6º Domingo após Pentecostes

16/07/2022

 

Amados irmãos, amadas irmãs,

vivemos dias agitados. Todos nós – cada um à sua maneira – sabe o que significa uma vida em movimento nas correrias que temos diariamente. Há dias em que as 24 horas que temos à disposição parecem não ser suficientes para tudo o que temos a fazer. Sem contar as surpresas que a própria vida nos reserva no meio desta “corrida maluca” que vivemos.

Considerada uma das grandes invenções da humanidade, a máquina de lavar roupas que “faz tudo” queria revolucionar a vida das mulheres e das famílias. Lavar, enxaguar e secar já não precisaria mais ser um longo e duro processo manual; também não seria mais necessário ter uma centrífuga separada da máquina de lavar roupas e ter o trabalho de retirar as roupas de uma para colocar em outra.
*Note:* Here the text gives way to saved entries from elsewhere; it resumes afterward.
(** [le_worker]: the uploader is the worker, or [noopUploader].  [le_marshal]
    is [json.Marshal] on an event, which does not fail on strings. *)
Record ListenEnv := mkListenEnv { le_worker : bool; le_now : nat -> Z; le_marshal : NormalizedEvent -> string }.

Section Listener.
Context {S A P R : Type} `{!Publisher P, !SessionStore R} (env : ListenEnv).

Abbreviation B := (Bridge S A P R).
Abbreviation E := (M B string).

Definition session_call (f : R -> Z -> string -> R * error) (callUUID : string) : E error :=
  let! n := tick in
  fun b => let '(r, e) := f (bg_store b) (le_now env n) callUUID in (set_store r b, inr e).

Definition with_uuid (e : Event) : Event :=
  mkEvent (ev_Type e) (first_nonempty (ev_CallUUID e) (firstHeader (ev_ExtraVars e) uuid_keys))
    (ev_ExtraVars e) (ev_Body e).

(** The [switch] on the type of the event. *)
Definition track (e : Event) : E unit :=
  let t := ev_Type e in
  if bool_decide (t = EventChannelAnswer) then
    let! r := session_call SetSessionStarted (ev_CallUUID e) in failing "listener: session started" r
  else if bool_decide (t = EventChannelHangup) || bool_decide (t = EventChannelHangupComplete) then
    let! r := session_call SetSessionEnded (ev_CallUUID e) in failing "listener: session ended" r
  else if bool_decide (t = EventRecordStop) && le_worker env then
    let path := recordingPath e in
    if is_empty path then ret tt
    else let '(tenantID, sessionID) := recordingIDs e path in modify (Enqueue tenantID sessionID path)
  else ret tt.

Definition Handle (e : Event) : E unit :=
  let e := with_uuid e in
  let! _ := track e in
  match subjectForEvent e with
  | None => ret tt
  | Some subject =>
      let! n := tick in
      let! r := publish subject (le_marshal env (normalized (le_now env n) e)) in
      failing ("listener: publish " ++ subject)%string r
  end.

(** The handler of the client. *)
Definition listen (e : Event) (b : B) : B * error :=
  let '(b, r) := Handle e b in (b, match r with inl e => Some e | inr _ => None end).

(** [FakeEventSource.DrainAll]. *)
Definition DrainAll (evts : list Event) : E unit := for_each Handle evts.

End Listener.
Bastava ter uma Brastemp que a vida da mulher moderna estaria resolvida:

 

Ah se a Marta tivesse uma Brastemp. Quem sabe todos os problemas dela estariam resolvidos e ela teria muito mais tempo para ouvir os ensinamentos de Jesus.

Mas, nem tudo é o que parece. De fato, as donas de casa poupam bastante tempo com as máquinas de lavar que “fazem tudo”. Entretanto, o tempo liberado pela máquina é ocupado por outras atividades diárias. A grande verdade é que com ou sem Brastemp (ou outras marcas) a vida das mulheres continuou e continua corrida. Embora tenha usado o exemplo das mulheres, a situação não é nada diferente para os homens que também vivem uma correria diária em seus afazeres. Eu também não estou isento desse “problema”.

O avanço tecnológico sempre surge com a promessa de que uma atividade antes difícil será facilitada para que as pessoas tenham sobra de tempo de qualidade para suas famílias, amigos, irmãos e irmãs na fé. O problema é que isso é uma grande mentira. Diante de todos os avanços tecnológicos que tivemos nos últimos 200 anos, podemos perceber claramente que embora a tecnologia facilite, de fato, a vida, ela não consegue fazer com que paremos de correr. Continua não sobrando tempo para a esposa ou o marido, para os filhos, para a comunidade de fé, para os amigos, assim por diante.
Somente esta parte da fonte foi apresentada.